Nathan Cohen admits he’s experienced far fewer trespassers onto his property adjacent to The GOAT tavern in Midtown since the establishment agreed to a strict set of commitments in December 2020 to be allowed to remain open, but he continues to deal with the effects of his family’s foundation office and weekend home being next to a bar, he said.
His security cameras still capture an occasional trespasser on the property on 2nd St. SW, and so have the police and security team. At least one person has been found guilty of trespassing by a Hamilton County judge stemming from an incident in late 2020, and Cohen said he’s been subpoenaed to testify in at least two other cases. The Carmel Police Dept. declined to release data on how many trespassing charges have been filed against The GOAT patrons without an official public records request, although a spokesperson said “no significant issues” have been reported in recent weeks.
In addition to the annoyance of having a security vehicle — sometimes with lights flashing — frequently parked in or near his driveway, Cohen said he’s having to carve out time to head to the county courthouse in Noblesville to testify against the alleged trespassers. And with warmer weather on the way, he’s expecting the number of violations to increase.
“We’ve been dealing with the problem for eight months,” Cohen said. “It’s getting old.”
Kevin Paul, owner of The GOAT, said he had not been made aware of any trespassing incidents since January and that if tavern customers were to be caught trespassing, they would not be welcome back.
“If it was a patron or somebody that was in our place, we have a pretty strict rule where we’ll ban them from our establishment if they’re caught loitering or hanging out in neighborhood areas during our times of operation,” he said, adding that no one has been banned so far.
For several months after The GOAT — which stands for Greatest of All Taverns — opened in the summer of 2020, Cohen’s security cameras frequently caught tavern patrons urinating, vomiting or worse in his yard. The GOAT replaced Bub’s Cafe, a breakfast and lunch restaurant that had received a variance to permit it to operate in a residentially zoned area between the hours of 7 a.m. and 2 p.m., but when the city allowed The GOAT to open, it overlooked the variance tied to the land.
So, with complaints pouring in from the Cohens and other neighbors, the city in December 2020 ordered The GOAT to close at 2 p.m. daily unless it agreed to a list of commitments, such as closing by midnight, hiring private security to prevent trespassing on nearby properties and capping occupancy at 80 people. Paul agreed to the commitments and began preparing variance requests as a long-term solution to the problem.
In February the BZA tabled a vote on the variance requests to give The GOAT more time to work with Carmel’s Dept. of Community Services to address some of the issues, and in March the matter was tabled again. The BZA is set to discuss the requests again at its April 26 meeting.
Part of the BZA discussion is likely to include a proposed new list of commitments. Some are identical to the first set, but changes include allowing The GOAT to stay open half an hour later Friday and Saturday nights and allowing the outdoor area — currently off limits — to be open until 10 p.m.

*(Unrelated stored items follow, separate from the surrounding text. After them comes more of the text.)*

(** Keys are the components below the root, which is always a directory. *)
Abbreviation filesystem := (gmap (list string) node).

Record proc := Proc { argv : list string; timeout_s : option Z; proc_env : list (string * string);
                     proc_cwd : option path }.

Inductive proc_out :=
  | Exited (code : Z) (stdout stderr : string)
  | Expired (partial_stdout : option string)
  | NotStarted (c : exn_class) (msg : string).

Record world := World {
  fs : filesystem;
  cwd : list string;
  environ : list (string * string);
  mono : Z;                 (* the monotonic clock, in microseconds *)
  ticks : nat;              (* the clock and randomness readings so far *)
  out : list string;        (* lines printed, last first *)
  err : list string;
  log : list proc           (* processes started, last first *)
}.

(** What is not under the repository's control. [exec] answers for the
    programs started: it sees the processes started before, and may change the
    files and take time. [schema_errors schema document] is what jsonschema's
    [iter_errors] yields: the path and the message of each error. *)
Class Platform := {
  exec : list proc -> proc -> filesystem -> proc_out * filesystem * Z;
  schema_errors : val -> val -> list (list val * string);
  schema_check : val -> option string; (* the error of [check_schema], if any *)
  repo_root : path;                    (* Path(__file__).resolve().parents[2] *)
  json_error : string -> string;       (* the text of a JSONDecodeError *)
  elapse : nat -> Z;                   (* time between two clock readings *)
  utc_at : nat -> Z;                   (* the wall clock at a reading *)
  local_offset : Z;
  random_hex : nat -> string;          (* uuid4().hex, mkdtemp's suffix *)
  pid : Z;
  euid : Z;
  os_name : string;
  which : string -> option string;     (* shutil.which *)
  executable : string;                 (* sys.executable *)
  home_dir : string;                   (* the home of the account in the password database *)
  can_read : meta -> bool;             (* os.access(p, R_OK), from the permissions *)
  account : string -> option Z;        (* pwd.getpwnam(name).pw_uid *)
  group : string -> option Z           (* grp.getgrnam(name).gr_gid *)
}.

Abbreviation IO := (M world).

Definition set_fs (f : filesystem) (w : world) : world :=
  World f (cwd w) (environ w) (mono w) (ticks w) (out w) (err w) (log w).

Section Walk.
Context (f : filesystem).

(** Path resolution; [links] bounds the symbolic links followed, 40 on Linux. *)
Fixpoint walk (links : nat) : list string -> list string -> option (list string) :=
  fix go (done todo : list string) {struct todo} : option (list string) :=
    match todo with
    | [] => Some done
    | c :: r =>
        if String.eqb c ".." then go (removelast done) r
        else match f !! (done ++ [c]) with
             | Some (NLink t) =>
                 match links with
                 | O => None
                 | S k => let p := Path.of_str t in
                          walk k (if absolute p then [] else done) (parts p ++ r)
                 end
             | _ => go (done ++ [c]) r
             end
    end.

Definition node_at (k : list string) : option node :=
  match k with [] => Some (NDir (Meta 493 0 0)) | _ => f !! k end.
End Walk.

Definition max_links : nat := 40.

(** The absolute components of a path, its links not followed. *)
Definition absolutize (w : world) (p : path) : list string :=
  if absolute p then parts p else cwd w ++ parts p.

(** Where a path leads, all links followed. *)
Definition canon (w : world) (p : path) : option (list string) :=
  walk (fs w) max_links [] (absolutize w p).

(** Where a path is, its last component not followed. *)
Definition locate (w : world) (p : path) : option (list string) :=
  match rev (absolutize w p) with
  | [] => Some []
  | c :: r => if String.eqb c ".." then canon w p
              else match walk (fs w) max_links [] (rev r) with
                   | Some d => Some (d ++ [c])
                   | None => None
                   end
  end.

Definition stat (w : world) (p : path) : option node :=
  match canon w p with Some k => node_at (fs w) k | None => None end.
Definition lstat (w : world) (p : path) : option node :=
  match locate w p with Some k => node_at (fs w) k | None => None end.

(** ** Queries: they change nothing *)

Definition is_file_node (n : option node) : bool := match n with Some (NFile _ _) => true | _ => false end.
Definition is_dir_node (n : option node) : bool := match n with Some (NDir _) => true | _ => false end.
Definition is_link_node (n : option node) : bool := match n with Some (NLink _) => true | _ => false end.
Definition is_some_node (n : option node) : bool := match n with Some _ => true | None => false end.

Commitments struck from the original list are a requirement to end food and beverage service an hour before closing, a prohibition of live music and a requirement for The GOAT operator to clean up trash in a three-block area after closing. Now, it would be responsible only for cleaning “the immediate surrounding area.”
The list of commitments also states that The GOAT will be shut down if it violates a commitment and doesn’t remedy it within 24 hours. It states that if the occupancy limit is exceeded on more than one occasion The GOAT will be required to close immediately. It also states that The GOAT must pay $5,000 for each violation.
Paul said that he has not yet agreed to the new commitment list. He said he hasn’t recently heard from City of Carmel or BZA officials.
“I appreciate that they’re expanding our opportunity to allow our employees to generate an income and allow the business to make more money and loosen some draconian rules,” he said. “Right now, I’m running a business based on what the city and the neighbor think I should do, as opposed to free market capitalism and doing what’s right, so I’ve got to review those. I suspect there may or may not be some level of negotiation on what the commitments are. I’ve got to understand the purpose behind them more importantly than what the commitment is. I want to accomplish the goal, not just restrict the operation of business.”
Mike Hollibaugh, Carmel’s director of the Dept. of Community Services, said his department and CPD monitor The GOAT through inspections, patrols and occasional use of nearby security cameras owned by the city. He said the city received complaints about incidents that occurred in January but that he is not aware of other complaints since then.
He also said the city is not aware of the existing commitments being violated.
“We believe the owner of The GOAT understands the seriousness of the situation and is taking the commitments seriously,” Hollibaugh said.